EXERCISE DETAILS: What is the number of lines in the listing that contain "Hentries"? Give that number only.

SOURCE DATA:
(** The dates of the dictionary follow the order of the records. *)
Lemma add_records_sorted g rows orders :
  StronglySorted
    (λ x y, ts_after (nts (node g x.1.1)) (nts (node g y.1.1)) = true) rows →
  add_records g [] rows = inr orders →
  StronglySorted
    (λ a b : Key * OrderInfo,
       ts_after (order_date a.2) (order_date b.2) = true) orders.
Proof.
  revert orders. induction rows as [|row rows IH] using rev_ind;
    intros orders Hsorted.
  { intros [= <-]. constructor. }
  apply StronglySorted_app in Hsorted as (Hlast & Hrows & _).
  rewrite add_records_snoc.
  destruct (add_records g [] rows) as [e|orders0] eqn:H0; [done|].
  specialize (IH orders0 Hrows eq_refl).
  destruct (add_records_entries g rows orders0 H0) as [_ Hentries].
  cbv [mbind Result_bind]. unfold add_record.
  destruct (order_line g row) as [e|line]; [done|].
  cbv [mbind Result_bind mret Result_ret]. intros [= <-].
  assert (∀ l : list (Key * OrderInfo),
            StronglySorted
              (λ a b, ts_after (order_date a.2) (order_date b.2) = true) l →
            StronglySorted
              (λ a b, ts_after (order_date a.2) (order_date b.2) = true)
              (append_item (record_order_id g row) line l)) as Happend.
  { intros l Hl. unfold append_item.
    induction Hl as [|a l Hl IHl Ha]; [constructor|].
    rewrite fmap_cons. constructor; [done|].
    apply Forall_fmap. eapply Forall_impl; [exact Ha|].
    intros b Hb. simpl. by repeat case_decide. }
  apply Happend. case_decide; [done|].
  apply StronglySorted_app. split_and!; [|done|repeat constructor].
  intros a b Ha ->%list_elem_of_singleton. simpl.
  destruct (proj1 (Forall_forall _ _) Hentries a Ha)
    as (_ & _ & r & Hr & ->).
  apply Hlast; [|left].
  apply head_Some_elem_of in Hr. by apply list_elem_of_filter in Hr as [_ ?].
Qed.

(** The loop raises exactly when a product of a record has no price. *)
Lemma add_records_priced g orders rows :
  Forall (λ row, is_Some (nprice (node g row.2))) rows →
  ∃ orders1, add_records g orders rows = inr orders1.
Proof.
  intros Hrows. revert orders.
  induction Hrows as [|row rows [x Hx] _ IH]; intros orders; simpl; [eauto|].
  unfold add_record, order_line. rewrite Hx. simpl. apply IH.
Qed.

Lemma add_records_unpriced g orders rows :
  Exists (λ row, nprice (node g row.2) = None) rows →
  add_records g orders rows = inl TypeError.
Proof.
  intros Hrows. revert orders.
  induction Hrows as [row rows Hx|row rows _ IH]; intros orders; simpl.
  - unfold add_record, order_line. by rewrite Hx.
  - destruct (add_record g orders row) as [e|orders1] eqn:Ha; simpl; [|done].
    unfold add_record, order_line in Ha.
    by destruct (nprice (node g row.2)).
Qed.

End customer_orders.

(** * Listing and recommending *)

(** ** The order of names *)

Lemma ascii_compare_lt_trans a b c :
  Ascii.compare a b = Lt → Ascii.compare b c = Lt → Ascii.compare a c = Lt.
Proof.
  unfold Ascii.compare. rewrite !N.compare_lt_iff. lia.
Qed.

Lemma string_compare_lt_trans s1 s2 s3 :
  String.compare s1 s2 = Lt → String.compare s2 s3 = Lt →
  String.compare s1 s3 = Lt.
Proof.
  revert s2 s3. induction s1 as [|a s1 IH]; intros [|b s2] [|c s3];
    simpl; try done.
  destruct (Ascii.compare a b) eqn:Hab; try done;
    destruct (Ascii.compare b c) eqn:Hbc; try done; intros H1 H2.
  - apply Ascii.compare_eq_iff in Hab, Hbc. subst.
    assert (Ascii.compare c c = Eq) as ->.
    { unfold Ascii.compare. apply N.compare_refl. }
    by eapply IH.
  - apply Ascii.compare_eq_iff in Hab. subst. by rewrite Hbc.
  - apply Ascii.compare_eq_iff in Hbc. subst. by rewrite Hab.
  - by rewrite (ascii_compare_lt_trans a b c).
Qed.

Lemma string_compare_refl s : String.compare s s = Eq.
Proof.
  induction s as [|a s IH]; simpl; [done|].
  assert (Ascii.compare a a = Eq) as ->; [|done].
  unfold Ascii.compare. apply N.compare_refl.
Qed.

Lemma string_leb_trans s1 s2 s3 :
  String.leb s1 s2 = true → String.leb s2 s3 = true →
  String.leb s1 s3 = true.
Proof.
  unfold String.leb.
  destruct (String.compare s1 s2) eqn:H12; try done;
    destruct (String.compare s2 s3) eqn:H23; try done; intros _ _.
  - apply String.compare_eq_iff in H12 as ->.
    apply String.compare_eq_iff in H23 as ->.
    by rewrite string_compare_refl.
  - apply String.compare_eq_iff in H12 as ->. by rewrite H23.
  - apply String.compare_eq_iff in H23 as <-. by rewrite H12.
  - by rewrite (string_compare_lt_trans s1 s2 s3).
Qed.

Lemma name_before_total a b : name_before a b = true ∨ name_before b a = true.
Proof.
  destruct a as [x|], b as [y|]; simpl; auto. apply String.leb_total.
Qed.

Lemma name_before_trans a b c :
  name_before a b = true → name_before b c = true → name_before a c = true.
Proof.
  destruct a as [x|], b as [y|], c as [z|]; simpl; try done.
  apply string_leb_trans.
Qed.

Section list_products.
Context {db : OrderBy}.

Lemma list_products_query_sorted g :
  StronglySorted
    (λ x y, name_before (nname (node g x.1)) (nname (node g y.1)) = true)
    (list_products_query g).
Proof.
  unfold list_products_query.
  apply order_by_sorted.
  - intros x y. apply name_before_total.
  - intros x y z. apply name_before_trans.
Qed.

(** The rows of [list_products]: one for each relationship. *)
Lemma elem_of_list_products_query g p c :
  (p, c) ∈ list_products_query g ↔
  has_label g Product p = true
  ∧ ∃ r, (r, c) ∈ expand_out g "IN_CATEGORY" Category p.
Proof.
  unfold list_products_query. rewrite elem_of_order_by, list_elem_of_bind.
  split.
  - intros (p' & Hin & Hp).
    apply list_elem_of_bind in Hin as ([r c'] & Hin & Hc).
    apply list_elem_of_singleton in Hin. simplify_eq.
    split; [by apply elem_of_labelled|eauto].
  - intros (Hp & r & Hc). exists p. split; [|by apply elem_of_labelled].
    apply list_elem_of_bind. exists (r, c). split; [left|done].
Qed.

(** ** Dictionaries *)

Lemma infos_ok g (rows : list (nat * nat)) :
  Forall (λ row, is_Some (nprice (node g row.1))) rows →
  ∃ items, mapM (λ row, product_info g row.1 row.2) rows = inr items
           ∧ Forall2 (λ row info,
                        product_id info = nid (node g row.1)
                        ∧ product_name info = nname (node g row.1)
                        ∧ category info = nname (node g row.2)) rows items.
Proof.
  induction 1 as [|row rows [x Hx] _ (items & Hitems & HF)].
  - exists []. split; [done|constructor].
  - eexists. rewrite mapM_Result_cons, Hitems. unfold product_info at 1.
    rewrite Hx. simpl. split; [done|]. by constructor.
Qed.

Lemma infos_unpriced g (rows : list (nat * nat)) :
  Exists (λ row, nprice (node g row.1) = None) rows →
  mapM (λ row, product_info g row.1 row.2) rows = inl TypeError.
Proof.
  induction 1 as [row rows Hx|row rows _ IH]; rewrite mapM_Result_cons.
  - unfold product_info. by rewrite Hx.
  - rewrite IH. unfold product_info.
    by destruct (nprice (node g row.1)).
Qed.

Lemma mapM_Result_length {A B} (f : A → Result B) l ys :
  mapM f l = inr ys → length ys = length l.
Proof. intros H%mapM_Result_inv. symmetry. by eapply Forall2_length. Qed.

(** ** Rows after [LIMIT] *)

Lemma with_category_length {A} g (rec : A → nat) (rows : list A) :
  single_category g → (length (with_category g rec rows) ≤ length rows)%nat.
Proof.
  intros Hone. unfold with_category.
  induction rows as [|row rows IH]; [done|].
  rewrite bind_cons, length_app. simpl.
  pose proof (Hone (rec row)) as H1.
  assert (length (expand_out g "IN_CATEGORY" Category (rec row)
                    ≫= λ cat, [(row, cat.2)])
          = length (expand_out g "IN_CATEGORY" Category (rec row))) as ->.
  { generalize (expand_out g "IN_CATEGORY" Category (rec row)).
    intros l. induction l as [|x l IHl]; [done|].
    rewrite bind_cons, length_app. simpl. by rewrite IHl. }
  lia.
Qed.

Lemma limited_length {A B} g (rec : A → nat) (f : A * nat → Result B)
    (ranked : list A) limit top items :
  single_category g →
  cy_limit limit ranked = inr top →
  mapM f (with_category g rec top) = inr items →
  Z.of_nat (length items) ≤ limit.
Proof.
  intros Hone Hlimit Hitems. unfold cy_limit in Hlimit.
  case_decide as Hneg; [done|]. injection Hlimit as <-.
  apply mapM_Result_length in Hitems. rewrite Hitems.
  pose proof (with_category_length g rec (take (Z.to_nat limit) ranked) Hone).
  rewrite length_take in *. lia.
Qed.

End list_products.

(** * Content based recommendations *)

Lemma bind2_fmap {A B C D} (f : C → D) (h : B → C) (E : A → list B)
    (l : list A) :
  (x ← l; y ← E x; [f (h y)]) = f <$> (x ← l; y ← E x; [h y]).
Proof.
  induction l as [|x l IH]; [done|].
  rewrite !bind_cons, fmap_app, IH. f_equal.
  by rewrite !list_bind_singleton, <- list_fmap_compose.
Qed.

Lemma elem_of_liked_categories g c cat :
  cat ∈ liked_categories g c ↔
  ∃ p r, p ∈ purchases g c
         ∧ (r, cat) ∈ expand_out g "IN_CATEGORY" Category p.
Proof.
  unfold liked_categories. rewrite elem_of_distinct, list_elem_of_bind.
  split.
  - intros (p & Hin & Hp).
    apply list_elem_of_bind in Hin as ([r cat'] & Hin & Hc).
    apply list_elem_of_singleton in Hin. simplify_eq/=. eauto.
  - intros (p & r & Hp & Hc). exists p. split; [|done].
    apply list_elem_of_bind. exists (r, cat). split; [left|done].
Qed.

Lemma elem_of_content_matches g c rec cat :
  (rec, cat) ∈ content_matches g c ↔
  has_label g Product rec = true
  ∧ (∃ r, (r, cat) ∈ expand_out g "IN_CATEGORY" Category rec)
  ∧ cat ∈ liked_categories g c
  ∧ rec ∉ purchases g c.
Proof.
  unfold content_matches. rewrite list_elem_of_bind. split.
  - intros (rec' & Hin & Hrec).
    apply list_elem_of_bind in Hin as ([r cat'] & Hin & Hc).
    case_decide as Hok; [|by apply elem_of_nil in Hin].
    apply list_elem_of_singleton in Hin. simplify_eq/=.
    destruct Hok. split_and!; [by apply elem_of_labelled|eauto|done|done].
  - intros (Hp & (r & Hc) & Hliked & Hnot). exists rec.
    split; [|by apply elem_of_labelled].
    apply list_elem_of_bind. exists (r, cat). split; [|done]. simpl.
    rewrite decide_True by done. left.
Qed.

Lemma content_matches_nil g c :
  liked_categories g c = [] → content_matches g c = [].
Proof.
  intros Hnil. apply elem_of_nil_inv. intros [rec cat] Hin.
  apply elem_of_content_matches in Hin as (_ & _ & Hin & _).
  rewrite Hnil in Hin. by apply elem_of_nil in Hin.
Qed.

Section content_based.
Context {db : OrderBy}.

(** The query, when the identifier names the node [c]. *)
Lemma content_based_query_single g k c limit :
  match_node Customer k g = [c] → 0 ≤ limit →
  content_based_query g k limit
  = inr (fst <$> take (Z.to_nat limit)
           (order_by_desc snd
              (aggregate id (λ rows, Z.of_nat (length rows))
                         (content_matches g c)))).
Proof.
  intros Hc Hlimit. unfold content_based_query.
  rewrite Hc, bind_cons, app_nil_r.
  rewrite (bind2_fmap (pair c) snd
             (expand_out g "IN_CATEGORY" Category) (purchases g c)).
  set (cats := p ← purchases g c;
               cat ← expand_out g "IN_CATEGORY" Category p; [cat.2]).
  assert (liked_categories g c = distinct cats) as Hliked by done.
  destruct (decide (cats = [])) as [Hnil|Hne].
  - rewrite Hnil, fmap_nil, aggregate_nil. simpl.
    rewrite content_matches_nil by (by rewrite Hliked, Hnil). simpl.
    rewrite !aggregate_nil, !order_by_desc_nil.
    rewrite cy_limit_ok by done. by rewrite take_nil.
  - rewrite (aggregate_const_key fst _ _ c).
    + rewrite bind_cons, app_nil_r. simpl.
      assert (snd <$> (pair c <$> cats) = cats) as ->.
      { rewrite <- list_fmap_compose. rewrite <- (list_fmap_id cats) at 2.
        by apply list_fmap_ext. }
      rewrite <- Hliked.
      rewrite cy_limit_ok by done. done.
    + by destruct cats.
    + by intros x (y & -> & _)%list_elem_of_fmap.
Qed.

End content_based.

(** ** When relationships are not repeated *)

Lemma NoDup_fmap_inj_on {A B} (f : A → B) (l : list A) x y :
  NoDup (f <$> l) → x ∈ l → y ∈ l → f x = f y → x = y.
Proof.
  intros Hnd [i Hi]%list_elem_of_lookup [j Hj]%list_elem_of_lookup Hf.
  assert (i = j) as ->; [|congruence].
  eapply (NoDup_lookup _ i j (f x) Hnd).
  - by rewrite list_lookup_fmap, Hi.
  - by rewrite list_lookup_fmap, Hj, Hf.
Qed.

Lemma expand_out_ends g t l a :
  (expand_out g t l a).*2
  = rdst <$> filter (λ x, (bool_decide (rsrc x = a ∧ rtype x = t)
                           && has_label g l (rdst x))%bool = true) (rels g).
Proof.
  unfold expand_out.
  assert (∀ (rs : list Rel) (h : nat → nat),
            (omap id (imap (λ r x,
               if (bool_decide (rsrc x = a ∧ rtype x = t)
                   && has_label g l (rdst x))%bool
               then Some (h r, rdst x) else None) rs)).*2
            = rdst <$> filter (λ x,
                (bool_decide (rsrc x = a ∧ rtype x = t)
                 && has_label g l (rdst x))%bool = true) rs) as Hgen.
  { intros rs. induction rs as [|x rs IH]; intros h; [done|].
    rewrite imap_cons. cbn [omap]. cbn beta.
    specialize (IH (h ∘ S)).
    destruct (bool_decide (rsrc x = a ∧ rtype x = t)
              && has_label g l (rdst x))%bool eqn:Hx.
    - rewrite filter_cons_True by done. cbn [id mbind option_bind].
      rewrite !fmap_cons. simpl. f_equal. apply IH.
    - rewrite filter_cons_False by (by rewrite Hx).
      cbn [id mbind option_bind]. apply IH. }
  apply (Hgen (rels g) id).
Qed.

OUTPUT: 2